Squid Game, Energy crisis, and the ‘Driving for Change’ initiative

Frustratingly, when the BlytheRay team came together for our Strategy Day earlier this month only two of us had been watching the series that has been announced as Netflix’s biggest ever launch, otherwise it’s safe to say we would have spent a considerable amount of time discussing the Korean language thriller, Squid Game. It’s been so hyped, it is always tempting to a) avoid it or b) accuse it of being over-hyped, however, the two members of BlytheRay (and film review website, Rotten Tomatoes, if you need more convincing, which has rated it 91%) have agreed it is an unmissable, unpredictable, incredibly compelling watch. The series, which reached number one on Netflix in over 90 countries including Brazil, the UK and the US, has come with its fair amount of fanfare: the platform has been sued by South Korean Internet Service due to the increased internet traffic it received due to viewers clambering to stream the programme and one of the leading actresses, HoYeon Jung, received 18 million new Instagram followers in just one week,  to name just two of the headlines it has received recently.
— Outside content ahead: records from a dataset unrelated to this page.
(* ===== verification/SpoolReplay.v ===== *)
(** * Quotas and fair replay

    [tracedecay-hooks/src/spool/replay.rs] and the parts of [spool/mod.rs]
    and [spool/lease.rs] that admit an append and select replay batches: the
    per-session usage and the reserve for control events, the round-robin
    order of sessions, the bounded FIFO batch of one session, the selection
    loop of [claim_replay_batches_in_scope] and the writer lease deadline. *)
From stdpp Require Import base list numbers sets sorting strings gmap.
From S2P Require Import Prelude RustText Bytes OrdMap HookContract SpoolFrame SpoolScan SpoolMeta.

#[local] Open Scope Z_scope.
#[local] Open Scope rust_scope.

Definition CONTROL_RECORD_RESERVE : Z := 1.
Definition CONTROL_FRAME_RESERVE_BYTES : Z := 4 * 1024.
Definition MAX_REPLAY_SESSIONS : Z := 4.

Abbreviation usage := (list (bytes * (Z * Z))).

(** [entry(session).or_default()]: the records and bytes of a session. *)
Definition usage_of (session : bytes) (m : usage) : Z * Z :=
  default (0, 0) (map_get session m).

(** ** replay.rs *)
Fixpoint usage_loop (limits : HookSpoolLimitsV1) (records : list PendingRecordV1) (m : usage) :
    result usage HookSpoolError :=
  match records with
  | [] => Ok m
  | record :: records =>
    let entry := usage_of (p_session record) m in
    match checked_add u32_max (fst entry) 1 with
    | None => Err SpoolFull
    | Some count =>
      let total := sat_add u64_max (snd entry) (p_framed_len record) in
      if (count >? max_session_records limits) || (total >? max_session_bytes limits)
      then Err SpoolFull
      else usage_loop limits records (map_insert (p_session record) (count, total) m)
    end
  end.

Definition usage_by_session (records : list PendingRecordV1) (limits : HookSpoolLimitsV1) :
    result usage HookSpoolError :=
  usage_loop limits records [].

Definition is_expired (record : PendingRecordV1) (now : Z) : bool :=
  i64_sat_sub now (p_queued_at record) >? MAX_SPOOL_AGE_MICROS.

Definition scope_matches (record : PendingRecordV1) (scope : option (bytes * bytes)) : bool :=
  match scope with
  | None => true
  | Some (project_id, worktree_id) =>
    negb (bool_decide (p_project_id record = project_id))
    || bool_decide (p_worktree_id record = worktree_id)
  end.

Definition eligible (now : Z) (scope : option (bytes * bytes)) (record : PendingRecordV1) : bool :=
  negb (is_expired record now) && scope_matches record scope.

(** The collected [BTreeSet], in order. *)
Definition replayable_sessions (pending : list PendingRecordV1) (now : Z)
    (scope : option (bytes * bytes)) : list bytes :=
  map_keys (foldl (λ set record, map_insert (p_session record) tt set) []
    (List.filter (eligible now scope) pending)).

Definition bytes_gt (a b : bytes) : bool :=
  match bytes_compare a b with Gt => true | _ => false end.

(** [ordered.iter().position(|session| *session > after)]. *)
Fixpoint position_after (after : bytes) (l : list bytes) : option nat :=
  match l with
  | [] => None
  | session :: l => if bytes_gt session after then Some O else S <$> position_after after l
  end.

(** [Vec::rotate_left(k)] for [k <= len]. *)
Definition rotate_left {A} (k : nat) (l : list A) : list A := drop k l ++ take k l.

Definition round_robin_after (sessions : list bytes) (after : option bytes) : list bytes :=
  match after with
  | Some after =>
    match position_after after sessions with
    | Some index => rotate_left index sessions
    | None => sessions
    end
  | None => sessions
  end.

(** The loop of [batch_for_session] over the remaining records, [index] being
    the position of the first of them. *)
Fixpoint batch_loop (pending : list PendingRecordV1) (index : nat) (session : bytes) (now : Z)
    (scope : option (bytes * bytes)) (records : list nat) (total : Z) :
    result (list nat) HookSpoolError :=
  match pending with
  | [] => Ok records
  | record :: pending =>
    if bool_decide (p_session record = session) && eligible now scope record then
      match checked_add u32_max total (p_framed_len record) with
      | None => Err ReplayBatchExceeded
      | Some next =>
        if (zlen records >=? MAX_REPLAY_BATCH_RECORDS) || (next >? MAX_REPLAY_BATCH_BYTES)
        then Ok records
        else batch_loop pending (S index) session now scope (records ++ [index]) next
      end
    else batch_loop pending (S index) session now scope records total
  end.

Definition batch_for_session (pending : list PendingRecordV1) (session : bytes) (now : Z)
    (scope : option (bytes * bytes)) : result (list nat) HookSpoolError :=
  batch_loop pending 0 session now scope [] 0.

(** ** Claim tokens *)
Definition rotate_left_u32 (x k : Z) : Z :=
  Z.lor (Z.land (Z.shiftl x k) u32_max) (Z.shiftr x (32 - k)).

(** [next_token] at the value of its process-wide counter. *)
Definition next_token (pid nonce : Z) : bytes :=
  to_le_bytes 8 nonce ++ to_le_bytes 4 pid
  ++ to_le_bytes 4 (rotate_left_u32 (Z.land nonce u32_max) 13).

(** ** The selection loop of [claim_replay_batches_in_scope] *)
Record Selection : Type := {
  s_session : bytes;
  s_claim_id : bytes;
  s_indices : list nat;
  s_byte_count : Z;
}.

(** [indices.iter().try_fold(0u32, ..)]; an index names a pending record. *)
Fixpoint byte_count (pending : list PendingRecordV1) (indices : list nat) (total : Z) :
    result Z HookSpoolError :=
  match indices with
  | [] => Ok total
  | index :: indices =>
    match checked_add u32_max total (default 0 (p_framed_len <$> pending !! index)) with
    | None => Err ReplayBatchExceeded
    | Some total => byte_count pending indices total
    end
  end.

Fixpoint select_loop (pending : list PendingRecordV1) (now : Z) (scope : option (bytes * bytes))
    (claims : list (bytes * bytes)) (session_cap : nat) (pid : Z) (ordered : list bytes)
    (nonce : Z) (selected : list Selection) : result (list Selection * Z) HookSpoolError :=
  match ordered with
  | [] => Ok (selected, nonce)
  | session :: ordered =>
    if (length selected =? session_cap)%nat
       || match map_get session claims with Some _ => true | None => false end
    then select_loop pending now scope claims session_cap pid ordered nonce selected
    else
      let? indices := batch_for_session pending session now scope in
      if is_empty indices
      then select_loop pending now scope claims session_cap pid ordered nonce selected
      else
        let? count := byte_count pending indices 0 in
        select_loop pending now scope claims session_cap pid ordered (nonce + 1)
          (selected ++ [{| s_session := session; s_claim_id := next_token pid nonce;
                           s_indices := indices; s_byte_count := count |}])
  end.

(** The batches a claim selects and the cursor it leaves; reading the selected
    frames back from the file happens in between and does not change them. *)
Definition select_batches (pending : list PendingRecordV1) (now : Z)
    (scope : option (bytes * bytes)) (claims : list (bytes * bytes)) (after : option bytes)
    (requested_sessions : nat) (pid nonce : Z) :
    result (list Selection * option bytes * Z) HookSpoolError :=
  let session_cap := Nat.min requested_sessions (Z.to_nat MAX_REPLAY_SESSIONS) in
  if (session_cap =? 0)%nat then Ok ([], after, nonce)
  else
    let candidates := replayable_sessions pending now scope in
    let ordered := round_robin_after candidates after in
    let? picked := select_loop pending now scope claims session_cap pid ordered nonce [] in
    let cursor :=
      match last (fst picked) with Some selection => Some (s_session selection) | None => after end in
    Ok (fst picked, cursor, snd picked).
It has been impossible to avoid the UK’s energy crisis in conversations over the last month. After Covid-19 and Brexit dominating headlines, it was time for a new crisis to absorb public  attention, and this time it was surging gas prices. The wholesale price of gas more than tripled the levels they stood at last year, as a result of a multi-pronged strike of depleted European stocks after a long winter, lower gas supplies from Russia, and high demands for Liquified Natural Gas from Asia, among other factors. When considering that the UK relies on burning fossil fuels for half of its electricity supply, the issue was compounded by maintenance on nuclear power plants, the shut down of a main power cable that supplies electricity from France and limited power from wind turbines due to low wind levels this year. The gas crunch was also worsened by the fact that the UK has a significantly smaller gas storage facilities than the rest of Europe and relies on imports from other countries.

The crisis has led to predictions that household bills will rise by 12%, supermarket shelves will be empty due to a lack of the dry ice needed to store meat products and the real possibility that some households will face the choice between heating and eating. ​Also in the news this month was a new service being developed by Change Please to help London’s homeless through repurposed buses that will provide direct support aimed at the 3,000 people a year who sleep rough. The project will provide GP consultations, on-site dental care, haircuts, showers, and help with setting up bank accounts and finding employment opportunities. The project, named ‘Driving for Change’ which will cost £22,000 per month to run, is aimed at addressing the barriers that can hinder people leaving the streets such as low confidence and low self-belief, factors which can be improved through the availability of showering facilities, haircuts and dental care; access to a bank account which allows them to claim benefits and rent accommodation; and health problems, which will also be addressed by this service.